Exercise instructions: Your answer should consist only of the lines below from the one with "if (received b" through the one with "remember (length l)", copied exactly.

Data for processing:
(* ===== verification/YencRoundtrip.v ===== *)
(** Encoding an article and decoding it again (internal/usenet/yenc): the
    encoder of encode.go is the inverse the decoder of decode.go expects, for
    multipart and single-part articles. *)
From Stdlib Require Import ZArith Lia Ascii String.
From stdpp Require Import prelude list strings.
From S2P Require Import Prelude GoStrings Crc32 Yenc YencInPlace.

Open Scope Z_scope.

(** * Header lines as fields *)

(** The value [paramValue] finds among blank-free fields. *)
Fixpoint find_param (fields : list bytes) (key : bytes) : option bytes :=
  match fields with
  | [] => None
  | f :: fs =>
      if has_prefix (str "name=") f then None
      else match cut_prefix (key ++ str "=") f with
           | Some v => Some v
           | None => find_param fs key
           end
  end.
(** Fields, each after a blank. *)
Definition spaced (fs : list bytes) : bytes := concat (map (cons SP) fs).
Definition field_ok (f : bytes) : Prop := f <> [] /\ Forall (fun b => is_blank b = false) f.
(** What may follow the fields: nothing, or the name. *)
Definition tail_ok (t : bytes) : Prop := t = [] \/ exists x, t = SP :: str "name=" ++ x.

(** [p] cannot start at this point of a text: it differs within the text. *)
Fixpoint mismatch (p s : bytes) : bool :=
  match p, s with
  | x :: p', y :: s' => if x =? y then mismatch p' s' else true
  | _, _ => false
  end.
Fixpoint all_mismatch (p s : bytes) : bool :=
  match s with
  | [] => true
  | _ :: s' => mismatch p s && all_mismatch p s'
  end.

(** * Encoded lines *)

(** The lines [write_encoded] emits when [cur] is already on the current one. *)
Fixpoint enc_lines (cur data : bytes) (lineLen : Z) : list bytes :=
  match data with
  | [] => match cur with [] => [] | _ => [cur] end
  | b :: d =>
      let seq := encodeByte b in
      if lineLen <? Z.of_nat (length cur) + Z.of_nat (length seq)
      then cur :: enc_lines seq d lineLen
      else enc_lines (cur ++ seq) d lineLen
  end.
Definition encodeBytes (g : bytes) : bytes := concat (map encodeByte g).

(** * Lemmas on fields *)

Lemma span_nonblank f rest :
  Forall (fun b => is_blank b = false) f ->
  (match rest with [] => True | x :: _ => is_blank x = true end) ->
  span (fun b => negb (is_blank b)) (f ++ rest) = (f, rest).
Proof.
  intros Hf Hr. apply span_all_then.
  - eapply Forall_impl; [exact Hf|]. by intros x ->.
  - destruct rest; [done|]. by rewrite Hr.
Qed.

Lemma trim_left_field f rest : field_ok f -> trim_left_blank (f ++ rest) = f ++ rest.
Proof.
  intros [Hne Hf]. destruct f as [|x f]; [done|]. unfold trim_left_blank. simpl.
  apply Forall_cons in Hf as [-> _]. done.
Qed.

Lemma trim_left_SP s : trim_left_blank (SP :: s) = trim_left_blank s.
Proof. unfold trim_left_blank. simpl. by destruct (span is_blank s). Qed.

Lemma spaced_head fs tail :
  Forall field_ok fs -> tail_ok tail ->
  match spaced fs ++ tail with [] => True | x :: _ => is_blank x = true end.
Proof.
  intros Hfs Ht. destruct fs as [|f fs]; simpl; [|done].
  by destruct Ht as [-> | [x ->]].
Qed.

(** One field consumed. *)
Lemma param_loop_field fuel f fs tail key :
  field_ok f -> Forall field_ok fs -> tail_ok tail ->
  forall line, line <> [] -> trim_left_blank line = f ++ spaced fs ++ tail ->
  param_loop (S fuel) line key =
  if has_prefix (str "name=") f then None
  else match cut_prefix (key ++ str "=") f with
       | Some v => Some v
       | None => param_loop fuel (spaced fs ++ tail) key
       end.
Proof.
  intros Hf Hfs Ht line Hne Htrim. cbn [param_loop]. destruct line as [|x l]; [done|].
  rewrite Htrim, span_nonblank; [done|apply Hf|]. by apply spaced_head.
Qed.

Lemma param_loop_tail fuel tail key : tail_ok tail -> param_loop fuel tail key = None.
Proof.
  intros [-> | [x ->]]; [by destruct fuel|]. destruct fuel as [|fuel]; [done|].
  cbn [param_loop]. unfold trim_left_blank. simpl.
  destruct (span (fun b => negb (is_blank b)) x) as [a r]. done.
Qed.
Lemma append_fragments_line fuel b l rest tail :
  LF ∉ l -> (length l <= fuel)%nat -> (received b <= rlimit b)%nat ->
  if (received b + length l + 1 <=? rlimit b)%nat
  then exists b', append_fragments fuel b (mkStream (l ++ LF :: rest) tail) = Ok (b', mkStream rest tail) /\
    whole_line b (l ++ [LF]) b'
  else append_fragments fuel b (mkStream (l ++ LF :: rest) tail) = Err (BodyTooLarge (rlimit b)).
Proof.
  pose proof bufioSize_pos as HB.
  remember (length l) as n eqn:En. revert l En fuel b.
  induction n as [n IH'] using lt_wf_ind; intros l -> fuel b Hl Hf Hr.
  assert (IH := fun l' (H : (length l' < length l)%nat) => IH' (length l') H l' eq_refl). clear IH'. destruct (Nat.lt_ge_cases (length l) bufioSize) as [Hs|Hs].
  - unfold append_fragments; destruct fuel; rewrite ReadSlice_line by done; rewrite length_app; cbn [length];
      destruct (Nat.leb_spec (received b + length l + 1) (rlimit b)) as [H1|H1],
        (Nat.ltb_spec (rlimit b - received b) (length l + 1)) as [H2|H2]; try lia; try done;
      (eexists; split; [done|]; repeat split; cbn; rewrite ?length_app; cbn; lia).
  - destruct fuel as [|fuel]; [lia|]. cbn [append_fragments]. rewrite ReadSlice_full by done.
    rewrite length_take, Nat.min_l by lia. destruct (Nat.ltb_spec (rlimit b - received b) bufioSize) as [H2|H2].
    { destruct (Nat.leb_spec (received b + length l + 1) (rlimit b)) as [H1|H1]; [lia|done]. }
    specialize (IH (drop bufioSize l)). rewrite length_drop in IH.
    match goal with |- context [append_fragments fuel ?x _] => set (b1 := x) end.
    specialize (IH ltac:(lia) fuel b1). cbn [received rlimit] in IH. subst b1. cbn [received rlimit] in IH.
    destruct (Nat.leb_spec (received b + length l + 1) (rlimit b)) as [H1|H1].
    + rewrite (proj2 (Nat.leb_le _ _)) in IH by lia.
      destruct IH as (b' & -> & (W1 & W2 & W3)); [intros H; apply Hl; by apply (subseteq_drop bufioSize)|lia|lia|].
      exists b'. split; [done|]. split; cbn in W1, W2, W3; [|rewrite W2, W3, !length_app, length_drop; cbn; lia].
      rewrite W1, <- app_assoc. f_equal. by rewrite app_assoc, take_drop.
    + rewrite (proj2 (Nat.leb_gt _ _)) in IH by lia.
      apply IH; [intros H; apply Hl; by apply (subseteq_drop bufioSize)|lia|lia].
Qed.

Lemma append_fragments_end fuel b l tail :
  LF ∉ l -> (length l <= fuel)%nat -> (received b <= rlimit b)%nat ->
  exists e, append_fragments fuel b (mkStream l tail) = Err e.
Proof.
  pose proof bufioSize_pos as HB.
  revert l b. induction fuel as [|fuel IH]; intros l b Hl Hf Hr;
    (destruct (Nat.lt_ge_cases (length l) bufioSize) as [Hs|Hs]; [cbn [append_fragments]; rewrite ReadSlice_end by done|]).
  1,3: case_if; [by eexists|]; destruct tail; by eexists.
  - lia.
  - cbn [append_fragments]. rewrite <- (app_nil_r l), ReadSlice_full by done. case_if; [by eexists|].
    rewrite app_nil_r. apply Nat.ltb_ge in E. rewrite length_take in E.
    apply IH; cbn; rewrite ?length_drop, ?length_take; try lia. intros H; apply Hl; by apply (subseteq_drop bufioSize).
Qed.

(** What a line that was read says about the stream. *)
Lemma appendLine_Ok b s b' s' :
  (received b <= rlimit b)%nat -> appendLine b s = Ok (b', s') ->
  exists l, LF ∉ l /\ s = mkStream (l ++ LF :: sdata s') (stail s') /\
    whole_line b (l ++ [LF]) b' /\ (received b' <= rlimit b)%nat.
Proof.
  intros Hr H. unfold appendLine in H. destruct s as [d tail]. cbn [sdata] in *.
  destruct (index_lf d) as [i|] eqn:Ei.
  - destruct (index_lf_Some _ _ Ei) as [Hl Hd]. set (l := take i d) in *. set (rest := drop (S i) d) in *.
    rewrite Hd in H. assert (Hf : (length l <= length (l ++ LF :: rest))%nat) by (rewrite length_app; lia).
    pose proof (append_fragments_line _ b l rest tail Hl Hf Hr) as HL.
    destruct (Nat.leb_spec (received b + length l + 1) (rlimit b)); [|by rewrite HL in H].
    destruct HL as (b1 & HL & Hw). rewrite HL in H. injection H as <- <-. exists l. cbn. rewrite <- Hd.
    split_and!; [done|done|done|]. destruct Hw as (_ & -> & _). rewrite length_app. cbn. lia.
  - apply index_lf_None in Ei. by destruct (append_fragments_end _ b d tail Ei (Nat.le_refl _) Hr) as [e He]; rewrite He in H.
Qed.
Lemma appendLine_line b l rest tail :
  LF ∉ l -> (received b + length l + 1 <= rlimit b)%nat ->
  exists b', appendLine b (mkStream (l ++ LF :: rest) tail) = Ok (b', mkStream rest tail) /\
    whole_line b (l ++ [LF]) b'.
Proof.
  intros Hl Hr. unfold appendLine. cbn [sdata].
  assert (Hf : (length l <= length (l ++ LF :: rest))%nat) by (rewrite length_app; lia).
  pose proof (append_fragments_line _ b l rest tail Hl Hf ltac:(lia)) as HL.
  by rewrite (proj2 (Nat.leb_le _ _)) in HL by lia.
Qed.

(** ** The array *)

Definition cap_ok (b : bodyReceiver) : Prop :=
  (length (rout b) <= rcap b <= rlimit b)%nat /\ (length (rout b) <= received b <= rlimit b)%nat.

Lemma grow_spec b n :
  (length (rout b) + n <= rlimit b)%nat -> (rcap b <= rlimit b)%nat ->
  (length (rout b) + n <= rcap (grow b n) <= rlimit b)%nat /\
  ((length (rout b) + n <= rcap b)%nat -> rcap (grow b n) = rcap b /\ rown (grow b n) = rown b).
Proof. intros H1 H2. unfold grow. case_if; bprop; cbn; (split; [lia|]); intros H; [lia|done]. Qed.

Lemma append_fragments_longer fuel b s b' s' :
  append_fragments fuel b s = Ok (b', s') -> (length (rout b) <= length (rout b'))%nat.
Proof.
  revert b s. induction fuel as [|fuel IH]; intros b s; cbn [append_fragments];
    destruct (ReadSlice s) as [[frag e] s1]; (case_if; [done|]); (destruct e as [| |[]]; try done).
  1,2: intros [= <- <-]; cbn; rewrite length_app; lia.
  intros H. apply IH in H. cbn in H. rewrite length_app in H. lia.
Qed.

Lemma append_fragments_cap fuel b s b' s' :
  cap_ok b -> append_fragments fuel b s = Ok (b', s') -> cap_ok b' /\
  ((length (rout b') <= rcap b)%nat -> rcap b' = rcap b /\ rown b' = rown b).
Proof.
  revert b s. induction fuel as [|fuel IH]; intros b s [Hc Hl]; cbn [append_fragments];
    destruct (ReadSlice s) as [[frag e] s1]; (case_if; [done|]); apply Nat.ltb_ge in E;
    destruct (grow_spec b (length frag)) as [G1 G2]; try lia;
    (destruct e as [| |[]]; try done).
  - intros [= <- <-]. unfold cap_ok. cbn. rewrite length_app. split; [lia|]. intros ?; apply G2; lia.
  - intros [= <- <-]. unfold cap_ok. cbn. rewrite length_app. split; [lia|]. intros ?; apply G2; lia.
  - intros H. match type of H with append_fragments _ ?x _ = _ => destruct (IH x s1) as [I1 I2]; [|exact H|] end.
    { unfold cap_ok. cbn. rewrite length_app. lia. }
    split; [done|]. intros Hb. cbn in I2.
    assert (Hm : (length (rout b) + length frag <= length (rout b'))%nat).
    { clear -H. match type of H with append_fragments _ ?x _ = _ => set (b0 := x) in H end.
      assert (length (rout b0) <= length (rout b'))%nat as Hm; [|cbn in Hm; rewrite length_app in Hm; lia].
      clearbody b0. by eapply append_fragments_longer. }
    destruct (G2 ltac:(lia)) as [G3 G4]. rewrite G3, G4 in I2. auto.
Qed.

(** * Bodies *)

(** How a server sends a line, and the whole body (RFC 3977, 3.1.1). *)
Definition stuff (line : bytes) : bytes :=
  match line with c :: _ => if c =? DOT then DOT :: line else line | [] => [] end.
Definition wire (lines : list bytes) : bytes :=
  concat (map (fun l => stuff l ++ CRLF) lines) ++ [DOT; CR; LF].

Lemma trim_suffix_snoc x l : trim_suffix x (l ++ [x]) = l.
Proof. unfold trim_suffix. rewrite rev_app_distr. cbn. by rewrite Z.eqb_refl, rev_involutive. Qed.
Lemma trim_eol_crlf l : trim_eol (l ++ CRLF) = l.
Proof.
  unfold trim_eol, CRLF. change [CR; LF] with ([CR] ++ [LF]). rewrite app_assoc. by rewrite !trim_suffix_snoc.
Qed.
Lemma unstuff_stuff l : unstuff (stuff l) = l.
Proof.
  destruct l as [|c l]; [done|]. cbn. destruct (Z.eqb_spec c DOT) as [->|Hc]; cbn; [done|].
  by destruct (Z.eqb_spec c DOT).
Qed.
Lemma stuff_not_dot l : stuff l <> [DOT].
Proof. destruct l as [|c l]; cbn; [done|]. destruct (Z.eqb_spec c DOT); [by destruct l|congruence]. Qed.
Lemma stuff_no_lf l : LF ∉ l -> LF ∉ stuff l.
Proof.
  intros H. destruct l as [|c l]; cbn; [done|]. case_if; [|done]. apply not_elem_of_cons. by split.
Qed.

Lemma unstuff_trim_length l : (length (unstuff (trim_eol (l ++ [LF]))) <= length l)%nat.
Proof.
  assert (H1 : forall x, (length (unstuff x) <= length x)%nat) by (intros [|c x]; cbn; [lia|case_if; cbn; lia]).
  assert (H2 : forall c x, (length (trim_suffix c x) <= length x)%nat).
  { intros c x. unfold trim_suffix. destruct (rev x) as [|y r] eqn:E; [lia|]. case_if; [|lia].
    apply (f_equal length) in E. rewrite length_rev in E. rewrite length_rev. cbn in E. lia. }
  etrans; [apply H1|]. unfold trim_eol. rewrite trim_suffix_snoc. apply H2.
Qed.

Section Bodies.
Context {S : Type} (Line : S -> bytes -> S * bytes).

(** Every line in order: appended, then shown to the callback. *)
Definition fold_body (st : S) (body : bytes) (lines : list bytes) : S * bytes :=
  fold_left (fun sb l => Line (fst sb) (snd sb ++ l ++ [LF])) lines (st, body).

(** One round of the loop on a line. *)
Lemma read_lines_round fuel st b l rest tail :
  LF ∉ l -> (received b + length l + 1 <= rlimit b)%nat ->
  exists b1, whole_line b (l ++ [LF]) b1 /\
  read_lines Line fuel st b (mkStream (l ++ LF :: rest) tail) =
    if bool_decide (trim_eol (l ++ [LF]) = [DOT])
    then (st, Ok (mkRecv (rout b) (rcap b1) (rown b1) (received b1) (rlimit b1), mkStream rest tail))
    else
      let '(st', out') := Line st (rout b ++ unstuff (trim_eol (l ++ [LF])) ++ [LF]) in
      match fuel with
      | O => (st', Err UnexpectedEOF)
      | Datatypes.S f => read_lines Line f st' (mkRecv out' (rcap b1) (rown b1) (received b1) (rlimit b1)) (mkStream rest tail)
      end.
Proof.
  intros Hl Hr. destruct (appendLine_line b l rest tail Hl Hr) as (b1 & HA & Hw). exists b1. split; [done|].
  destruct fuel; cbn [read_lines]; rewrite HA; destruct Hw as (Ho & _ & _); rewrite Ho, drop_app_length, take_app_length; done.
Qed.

Solution to the problem:
  if (received b + length l + 1 <=? rlimit b)%nat
  then exists b', append_fragments fuel b (mkStream (l ++ LF :: rest) tail) = Ok (b', mkStream rest tail) /\
    whole_line b (l ++ [LF]) b'
  else append_fragments fuel b (mkStream (l ++ LF :: rest) tail) = Err (BodyTooLarge (rlimit b)).
Proof.
  pose proof bufioSize_pos as HB.
  remember (length l) as n eqn:En. revert l En fuel b.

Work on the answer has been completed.